= Exercise details =
Please reproduce every entry, keeping each one exact.

= Records provided =
§
(** * Notes application: validation schema, Note model and NoteService

    A shallow embedding of

      - [app/schemas/note.py]          (NoteBase / NoteCreate / NoteUpdate),
      - [app/models/note.py]           (the Note entity and [update_content]),
      - [app/services/note_service.py] (NoteService, the repository),
      - the form handlers of [app/routers/web.py] that call them,

    together with the properties of the CRUD contract.

    Python strings are sequences of Unicode code points; a session of the
    ORM is a state that the service threads through its calls, so the
    service lives in a small state-and-exception monad.  The first part of
    the file holds the definitions, the second the facts about them. *)

From Stdlib Require Import List ZArith NArith Bool Lia Ascii String Permutation.
Import ListNotations.

(* ================================================================= *)
(** ** Python strings *)

Module PyStr.

(** A code point. *)
Definition char := N.

(** [str]: an immutable sequence of code points; [len] counts them. *)
Definition str := list char.

Definition len (s : str) : Z := Z.of_nat (List.length s).

(** [str.isspace] on one character, which is what [str.strip()] with no
    argument tests: the code points whose bidirectional class is WS, B or
    S, or whose category is Zs. *)
Definition isspace (c : char) : bool :=
  (((9 <=? c) && (c <=? 13))
   || ((28 <=? c) && (c <=? 32))
   || (c =? 133) || (c =? 160) || (c =? 5760)
   || ((8192 <=? c) && (c <=? 8202))
   || (c =? 8232) || (c =? 8233) || (c =? 8239) || (c =? 8287)
   || (c =? 12288))%N.

(** [s.lstrip()] *)
Fixpoint lstrip (s : str) : str :=
  match s with
  | [] => []
  | c :: t => if isspace c then lstrip t else s
  end.

(** [s.rstrip()] *)
Fixpoint rstrip (s : str) : str :=
  match s with
  | [] => []
  | c :: t =>
      match rstrip t with
      | [] => if isspace c then [] else [c]
      | r => c :: r
      end
  end.

(** [s.strip()] *)
Definition strip (s : str) : str := rstrip (lstrip s).

(** Truth value of a string: [not v] holds of the empty string only. *)
Definition truthy (s : str) : bool :=
  match s with [] => false | _ => true end.

(** A string made of whitespace only (the empty string included). *)
Definition whitespace_only (s : str) : bool := forallb isspace s.

(** A surrogate code point (U+D800 to U+DFFF): a [str] can hold one on
    its own, and such a string has no UTF-8 encoding. *)
Definition is_surrogate (c : char) : bool :=
  ((55296 <=? c) && (c <=? 57343))%N.

(** A string that can be encoded as text: no surrogate in it. *)
Definition well_formed (s : str) : bool :=
  forallb (fun c => negb (is_surrogate c)) s.

Definition eqb (a b : str) : bool :=
  if list_eq_dec N.eq_dec a b then true else false.

(** Literals, for examples: the code points of an ASCII string. *)
Fixpoint of_string (s : String.string) : str :=
  match s with
  | EmptyString => []
  | String a t => N_of_ascii a :: of_string t
  end.

End PyStr.

Import PyStr.

(* ================================================================= *)
(** ** app/schemas/note.py *)

(** The entries of a pydantic [ValidationError] that the [content] field
    can produce, by their [type]: the field is absent, the string cannot
    be read as text, the [min_length] and [max_length] constraints of
    [Field], and a [ValueError] raised by a field validator (with its
    message). *)
Inductive ErrorDetails : Type :=
| missing
| string_unicode
| string_too_short (min_length : Z)
| string_too_long (max_length : Z)
| value_error (msg : String.string).

Inductive Validated (A : Type) : Type :=
| Valid (a : A)
| ValidationError (e : ErrorDetails).

Arguments Valid {A} a.
Arguments ValidationError {A} e.

Module NoteBase.

(** [Field(min_length=1, max_length=5000, ...)] *)
Definition min_length : Z := 1.
Definition max_length : Z := 5000.

Definition msg_empty : String.string :=
  "Note content cannot be empty or whitespace only".
Definition msg_too_long : String.string :=
  "Note content cannot exceed 5000 characters".

(** [validate_content(cls, v)], the field validator. *)
Definition validate_content (v : str) : Validated str :=
  if negb (truthy v) || negb (truthy (strip v)) then
    ValidationError (value_error msg_empty)
  else
    let cleaned := strip v in
    if (len cleaned >? 5000)%Z then
      ValidationError (value_error msg_too_long)
    else
      Valid cleaned.

(** The constraints declared with [Field] are checked on the value as it
    was passed in; [field_validator('content')] is an after-validator and
    runs on a value that satisfied them.  (tests/unit/test_schemas.py
    expects pydantic's own "at most 5000 characters" message for a string
    of 5001 characters.)  To count its characters the constrained string
    is first read as text, which fails with [string_unicode] on a string
    that holds a surrogate, whatever its length. *)
Definition field_constraints (v : str) : Validated str :=
  if negb (well_formed v) then ValidationError string_unicode
  else if (len v <? min_length)%Z then ValidationError (string_too_short min_length)
  else if (len v >? max_length)%Z then ValidationError (string_too_long max_length)
  else Valid v.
§
= Written response =
(** * Notes application: validation schema, Note model and NoteService

    A shallow embedding of

      - [app/schemas/note.py]          (NoteBase / NoteCreate / NoteUpdate),
      - [app/models/note.py]           (the Note entity and [update_content]),
      - [app/services/note_service.py] (NoteService, the repository),
      - the form handlers of [app/routers/web.py] that call them,

    together with the properties of the CRUD contract.

    Python strings are sequences of Unicode code points; a session of the
    ORM is a state that the service threads through its calls, so the
    service lives in a small state-and-exception monad.  The first part of
    the file holds the definitions, the second the facts about them. *)

From Stdlib Require Import List ZArith NArith Bool Lia Ascii String Permutation.
Import ListNotations.

(* ================================================================= *)
(** ** Python strings *)

Module PyStr.

(** A code point. *)
Definition char := N.

(** [str]: an immutable sequence of code points; [len] counts them. *)
Definition str := list char.

Definition len (s : str) : Z := Z.of_nat (List.length s).

(** [str.isspace] on one character, which is what [str.strip()] with no
    argument tests: the code points whose bidirectional class is WS, B or
    S, or whose category is Zs. *)
Definition isspace (c : char) : bool :=
  (((9 <=? c) && (c <=? 13))
   || ((28 <=? c) && (c <=? 32))
   || (c =? 133) || (c =? 160) || (c =? 5760)
   || ((8192 <=? c) && (c <=? 8202))
   || (c =? 8232) || (c =? 8233) || (c =? 8239) || (c =? 8287)
   || (c =? 12288))%N.

(** [s.lstrip()] *)
Fixpoint lstrip (s : str) : str :=
  match s with
  | [] => []
  | c :: t => if isspace c then lstrip t else s
  end.

(** [s.rstrip()] *)
Fixpoint rstrip (s : str) : str :=
  match s with
  | [] => []
  | c :: t =>
      match rstrip t with
      | [] => if isspace c then [] else [c]
      | r => c :: r
      end
  end.

(** [s.strip()] *)
Definition strip (s : str) : str := rstrip (lstrip s).

(** Truth value of a string: [not v] holds of the empty string only. *)
Definition truthy (s : str) : bool :=
  match s with [] => false | _ => true end.

(** A string made of whitespace only (the empty string included). *)
Definition whitespace_only (s : str) : bool := forallb isspace s.

(** A surrogate code point (U+D800 to U+DFFF): a [str] can hold one on
    its own, and such a string has no UTF-8 encoding. *)
Definition is_surrogate (c : char) : bool :=
  ((55296 <=? c) && (c <=? 57343))%N.

(** A string that can be encoded as text: no surrogate in it. *)
Definition well_formed (s : str) : bool :=
  forallb (fun c => negb (is_surrogate c)) s.

Definition eqb (a b : str) : bool :=
  if list_eq_dec N.eq_dec a b then true else false.

(** Literals, for examples: the code points of an ASCII string. *)
Fixpoint of_string (s : String.string) : str :=
  match s with
  | EmptyString => []
  | String a t => N_of_ascii a :: of_string t
  end.

End PyStr.

Import PyStr.

(* ================================================================= *)
(** ** app/schemas/note.py *)

(** The entries of a pydantic [ValidationError] that the [content] field
    can produce, by their [type]: the field is absent, the string cannot
    be read as text, the [min_length] and [max_length] constraints of
    [Field], and a [ValueError] raised by a field validator (with its
    message). *)
Inductive ErrorDetails : Type :=
| missing
| string_unicode
| string_too_short (min_length : Z)
| string_too_long (max_length : Z)
| value_error (msg : String.string).

Inductive Validated (A : Type) : Type :=
| Valid (a : A)
| ValidationError (e : ErrorDetails).

Arguments Valid {A} a.
Arguments ValidationError {A} e.

Module NoteBase.

(** [Field(min_length=1, max_length=5000, ...)] *)
Definition min_length : Z := 1.
Definition max_length : Z := 5000.

Definition msg_empty : String.string :=
  "Note content cannot be empty or whitespace only".
Definition msg_too_long : String.string :=
  "Note content cannot exceed 5000 characters".

(** [validate_content(cls, v)], the field validator. *)
Definition validate_content (v : str) : Validated str :=
  if negb (truthy v) || negb (truthy (strip v)) then
    ValidationError (value_error msg_empty)
  else
    let cleaned := strip v in
    if (len cleaned >? 5000)%Z then
      ValidationError (value_error msg_too_long)
    else
      Valid cleaned.

(** The constraints declared with [Field] are checked on the value as it
    was passed in; [field_validator('content')] is an after-validator and
    runs on a value that satisfied them.  (tests/unit/test_schemas.py
    expects pydantic's own "at most 5000 characters" message for a string
    of 5001 characters.)  To count its characters the constrained string
    is first read as text, which fails with [string_unicode] on a string
    that holds a surrogate, whatever its length. *)
Definition field_constraints (v : str) : Validated str :=
  if negb (well_formed v) then ValidationError string_unicode
  else if (len v <? min_length)%Z then ValidationError (string_too_short min_length)
  else if (len v >? max_length)%Z then ValidationError (string_too_long max_length)
  else Valid v.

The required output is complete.